Using the data below, return the stretch from the line that contains "(** Alice clears" through the line that contains "eexists. split; [vm_compute; reflexivity|].", both included, exactly as it stands and nothing beyond it.

_ _ _ _ _

(* ===== verification/InventoryScenario.v ===== *)
(** * The inventory routes on a small deployment

    Alice's profile, host and identity, and Bob's requests for them: the theorems of [KeyVault.v],
    [InventorySafety.v] and [InventorySpec.v] at concrete inputs, with toy primitives in the place of the
    SSH key library, of [Debug] and of Postgres' collation. *)

From S2P Require Import Prelude Validation Utf8 Core PgSession Throttle Prog AuthStore Auth AuthRoutes AuthSafety AuthSpec.
From S2P Require Import Inventory Vault HostKey KeyVault TrustRoutes InventoryRoutes Frames InventorySafety TrustSafety TrustSpec.
From S2P Require Import InventorySpec.

#[local] Existing Instance toy_crypto.
#[local] Existing Instance toy_lower.
#[local] Existing Instance toy_aead.
#[local] Existing Instance toy_russh.

#[local] Instance toy_debug : RustDebug := {| char_debug c := [39; c; 39]; str_debug s := 34 :: s ++ [34] |}.
#[local] Instance toy_collation : PgCollation := fun a b => bool_decide (length a <= length b)%nat.

(** A private key is its comment and its text; the text starts with a [K], or a [P] when it is encrypted. *)
#[local] Instance toy_keys : SshKeys := {|
  PrivateKey := (rstr * rstr)%type;
  key_random bytes := Some ([], 75 :: map byte_val bytes);
  key_from_openssh t := match t with 75 :: _ | 80 :: _ => Some ([], t) | _ => None end;
  key_is_encrypted k := bool_decide (head k.2 = Some 80);
  key_algorithm _ := AlgEd25519;
  key_set_comment c k := (c, k.2);
  key_public_openssh k := Some (lit "ssh-ed25519 " ++ k.1);
  key_fingerprint k := lit "SHA256:" ++ k.2;
  key_to_openssh k := Some k.2
|}.

Definition toy_inventory (known : gmap KnownHostEntryId KnownHostEntryRow) (sessions : list SessionRef) : InvWorld :=
  mkInv (toy_trust known) sessions.

Lemma label_ok s : validate_profile_name s = Ok s -> label_wf 64 s.
Proof. by intros [_ ?]%validate_profile_name_exact. Qed.

Lemma toy_host_row_ok known : host_row_ok (tw_db (toy_trust known)) 50 toy_host_row.
Proof.
  split; [done|done|by exists alice| | |done|].
  - refine (proj2 (proj1 (validate_host_display_name_exact _ _) _)). by vm_compute.
  - refine (proj2 (proj1 (validate_hostname_exact _ _) _)). by vm_compute.
  - refine (proj2 (proj1 (validate_ssh_username_exact _ _) _)). by vm_compute.
Qed.

Lemma toy_identity_row_ok known : identity_row_ok (tw_db (toy_trust known)) 60 toy_identity_row.
Proof. split; [done|done|by exists alice|by eexists|]. apply label_ok. by vm_compute. Qed.

Lemma toy_profile_ok known : profile_ok (tw_db (toy_trust known)) 70 toy_profile.
Proof.
  split; [done|done|by exists alice| |done| |by exists toy_host_row|by exists toy_identity_row].
  - apply label_ok. by vm_compute.
  - refine (proj2 (proj1 (validate_tags_exact _ _) _)). by vm_compute.
Qed.

Lemma toy_inventory_ok known sessions :
  map_Forall (fun id r => kr_id r = id /\ kr_host_id r = 50) known ->
  Forall (fun s => sr_server_profile_id s = 70 /\ sr_owner_id s = 1) sessions -> inv_ok (toy_inventory known sessions).
Proof.
  intros Hk Hs. split; cbn [iw_db iw_trust toy_inventory].
  - apply map_Forall_singleton, toy_host_row_ok.
  - apply map_Forall_singleton, toy_identity_row_ok.
  - change (td_identities (iw_db (toy_inventory known sessions))) with ({[ 60 := toy_identity_row ]} : gmap Z SshIdentityRow).
    intros i j r r' [<- _]%lookup_singleton_Some [<- _]%lookup_singleton_Some. done.
  - apply map_Forall_singleton, toy_profile_ok.
  - change (td_profiles (iw_db (toy_inventory known sessions))) with ({[ 70 := toy_profile ]} : gmap Z ServerProfile).
    intros i j r r' [<- _]%lookup_singleton_Some [<- _]%lookup_singleton_Some. done.
  - intros i r Hr. by apply (Hk i).
  - intros i r Hr. destruct (Hk i r Hr) as [_ ->]. by exists toy_host_row.
  - eapply Forall_impl; [exact Hs|]. cbn. intros s [-> ->]. by exists toy_profile.
Qed.

Definition bob_browser : Headers := from_browser (Some (lit "relayterm_session=CCCC")).

Lemma bob_signed_in : signed_in toy_cfg bob_browser bob_session bob (toy_world toy_db).
Proof.
  split; [apply toy_inv|apply toy_answering|by vm_compute| |by vm_compute|by vm_compute|by vm_compute].
  exists (lit "CCCC"). by vm_compute.
Qed.


(** Alice deletes the host that her profile uses. *)
Lemma delete_spares_references_witness :
  run (InventoryRoutes.delete_host toy_cfg alice_browser 50) (toy_inventory rsa_pin [])
  = (Err (Conflict HOST_ENTITY (Some "referenced"%string)), entered alice_session (toy_inventory rsa_pin [])).
Proof.
  destruct (delete_spares_references toy_cfg alice_browser alice_session alice 50 (toy_inventory rsa_pin [])) as [H _].
  - exact toy_signed_in.
  - apply toy_inventory_ok; [toy_compute|constructor].
  - apply (proj1 (H toy_host_row ltac:(by vm_compute) ltac:(done))). left. by exists 70, toy_profile.
Defined.

(** Alice clears the user name of her profile and renames it. *)
Definition rename_request : UpdateServerProfileRequest :=
  mkUpdateProfileReq (Some (lit "staging")) None None (Some None) None.

Lemma profile_patch_exact_witness :
  let p' := patched rename_request 500 toy_profile in
  (run (InventoryRoutes.update_profile toy_cfg alice_browser 70 rename_request) (toy_inventory rsa_pin [])).1
  = Ok (RProfile 200 (profile_response p')).
Proof.
  destruct (profile_patch_exact toy_cfg alice_browser alice_session alice 70 toy_profile rename_request
              (toy_inventory rsa_pin [])) as (_ & _ & H); [exact toy_signed_in| |by vm_compute|done|done|done|].
  - apply toy_inventory_ok; [toy_compute|constructor].
  - assert (Hacc : accepted rename_request).
    { split; [|done|done|done]. intros n [= <-]. apply label_ok. by vm_compute. }
    cbv zeta. rewrite (H Hacc); [done|]. intros (id & q & Hq & Hne & _). 
    change (td_profiles _) with ({[ 70 := toy_profile ]} : gmap Z ServerProfile) in Hq.
    apply lookup_singleton_Some in Hq as [<- <-]. done.
Defined.

Definition alice_creates : prog InvWorld unit :=
  do! _ <- InventoryRoutes.serve toy_cfg toy_vault alice_browser
             (InventoryRoutes.QCreateIdentity (mkCreateIdentityReq (lit "laptop") None)); Ret tt.

Lemma inventory_history_witness :
  exists c, reachable (inventory_starts toy_svc toy_cfg toy_vault) (toy_inventory rsa_pin [mkSessionRef 1 70]) c
    /\ p_threads c <> [] /\ inv_ok (p_world c) /\ inv_step (toy_inventory rsa_pin [mkSessionRef 1 70]) (p_world c).
Proof.
  set (w := toy_inventory rsa_pin [mkSessionRef 1 70]). set (c := mkPool w [alice_creates]).
  assert (Hr : reachable (inventory_starts toy_svc toy_cfg toy_vault) w c).
  { apply rtc_once, (pstep_start _ _ _ []), start_inventory_request. }
  exists c. split; [done|]. split; [done|].
  apply (inventory_history toy_svc toy_cfg toy_vault w c); [|done].
  apply toy_inventory_ok; [toy_compute|by repeat constructor].
Defined.

Lemma vault_keeps_identity_witness :
  exists g, generate_ssh_identity toy_master [Byte.x41] toy_nonce Ed25519 (lit "laptop") = Ok g
    /\ holds_key toy_master g (lit "laptop", lit "KA").
Proof.
  eexists. split; [vm_compute; reflexivity|].
  match goal with |- holds_key _ ?g _ => destruct (vault_keeps_identity toy_master [Byte.x41] toy_nonce [] Ed25519 (lit "laptop") g) as [H _] end.
  - exact toy_aead_laws.
  - done.
  - destruct H as (_ & key & Hk & H); [by vm_compute|]. injection Hk as <-. exact H.
Defined.

(** ** A host that takes a pin with it *)

Definition pins_host : prog InvWorld unit :=
  InventoryRoutes.on_trust
    (do! _ <- TrustRoutes.serve (Pb := RusshHostKeyProbe) (Ck := RusshAuthChecker) toy_cfg toy_vault alice_browser 70
                (TrustRoutes.QTrust (lit "SHA256:new-key")); Ret tt).
Definition drops_profile : prog InvWorld unit :=
  do! _ <- InventoryRoutes.serve toy_cfg toy_vault alice_browser (InventoryRoutes.QDeleteProfile 70); Ret tt.
Definition drops_host : prog InvWorld unit :=
  do! _ <- InventoryRoutes.serve toy_cfg toy_vault alice_browser (InventoryRoutes.QDeleteHost 50); Ret tt.

(** The request that trusts the key is dialling while the profile is deleted and the host is found free. *)
Definition unpinned : InvWorld := toy_inventory ∅ [].
Definition in_flight : prog InvWorld unit * InvWorld := advance 9 pins_host unpinned.
Definition checked : prog InvWorld unit * InvWorld := advance 6 drops_host (run drops_profile in_flight.2).2.
Definition pinned : InvWorld := (run in_flight.1 checked.2).2.
Definition pin_lost : InvWorld := (run checked.1 pinned).2.

Definition live_pins (host : HostId) (w : InvWorld) : list KnownHostEntryId :=
  (filter (fun x => row_active x.2 = true /\ kr_host_id x.2 = host) (map_to_list (td_known (iw_db w)))).*1.

(** The check that no pin of a host is stored is not part of its deletion, and no constraint stands
    behind it: a pin that is written in between goes with the host.  A user deletes a profile and its
    host while a request that trusts the host's key is dialling; the pin is recorded and active, and when
    all three requests have ended the host, and the row of the pin with it, are gone. *)
Theorem host_delete_drops_pin :
  exists c1 c2, reachable (inventory_starts toy_svc toy_cfg toy_vault) unpinned c1
    /\ live_pins 50 (p_world c1) <> []
    /\ rtc (pstep (inventory_starts toy_svc toy_cfg toy_vault)) c1 c2
    /\ td_known (iw_db (p_world c2)) = ∅ /\ td_hosts (iw_db (p_world c2)) !! 50 = None.
Proof.
  exists (mkPool pinned [Ret tt; Ret tt; checked.1]), (mkPool pin_lost [Ret tt; Ret tt; Ret tt]).
  destruct (reachable_overtaken (inventory_starts toy_svc toy_cfg toy_vault) unpinned pins_host drops_profile
    drops_host 9 6 in_flight.2 (run drops_profile in_flight.2).2 checked.2 in_flight.1 checked.1) as [H1 H2].
  - intros w. apply start_trust_request.
  - intros w. apply start_inventory_request.
  - intros w. apply start_inventory_request.
  - apply surjective_pairing.
  - done.
  - apply surjective_pairing.
  - split; [exact H1|]. split; [by vm_compute|]. split; [exact H2|]. split; by vm_compute.
Qed.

_ _ _ _ _

- [The completed task]
(** Alice clears the user name of her profile and renames it. *)
Definition rename_request : UpdateServerProfileRequest :=
  mkUpdateProfileReq (Some (lit "staging")) None None (Some None) None.

Lemma profile_patch_exact_witness :
  let p' := patched rename_request 500 toy_profile in
  (run (InventoryRoutes.update_profile toy_cfg alice_browser 70 rename_request) (toy_inventory rsa_pin [])).1
  = Ok (RProfile 200 (profile_response p')).
Proof.
  destruct (profile_patch_exact toy_cfg alice_browser alice_session alice 70 toy_profile rename_request
              (toy_inventory rsa_pin [])) as (_ & _ & H); [exact toy_signed_in| |by vm_compute|done|done|done|].
  - apply toy_inventory_ok; [toy_compute|constructor].
  - assert (Hacc : accepted rename_request).
    { split; [|done|done|done]. intros n [= <-]. apply label_ok. by vm_compute. }
    cbv zeta. rewrite (H Hacc); [done|]. intros (id & q & Hq & Hne & _). 
    change (td_profiles _) with ({[ 70 := toy_profile ]} : gmap Z ServerProfile) in Hq.
    apply lookup_singleton_Some in Hq as [<- <-]. done.
Defined.

Definition alice_creates : prog InvWorld unit :=
  do! _ <- InventoryRoutes.serve toy_cfg toy_vault alice_browser
             (InventoryRoutes.QCreateIdentity (mkCreateIdentityReq (lit "laptop") None)); Ret tt.

Lemma inventory_history_witness :
  exists c, reachable (inventory_starts toy_svc toy_cfg toy_vault) (toy_inventory rsa_pin [mkSessionRef 1 70]) c
    /\ p_threads c <> [] /\ inv_ok (p_world c) /\ inv_step (toy_inventory rsa_pin [mkSessionRef 1 70]) (p_world c).
Proof.
  set (w := toy_inventory rsa_pin [mkSessionRef 1 70]). set (c := mkPool w [alice_creates]).
  assert (Hr : reachable (inventory_starts toy_svc toy_cfg toy_vault) w c).
  { apply rtc_once, (pstep_start _ _ _ []), start_inventory_request. }
  exists c. split; [done|]. split; [done|].
  apply (inventory_history toy_svc toy_cfg toy_vault w c); [|done].
  apply toy_inventory_ok; [toy_compute|by repeat constructor].
Defined.

Lemma vault_keeps_identity_witness :
  exists g, generate_ssh_identity toy_master [Byte.x41] toy_nonce Ed25519 (lit "laptop") = Ok g
    /\ holds_key toy_master g (lit "laptop", lit "KA").
Proof.
  eexists. split; [vm_compute; reflexivity|].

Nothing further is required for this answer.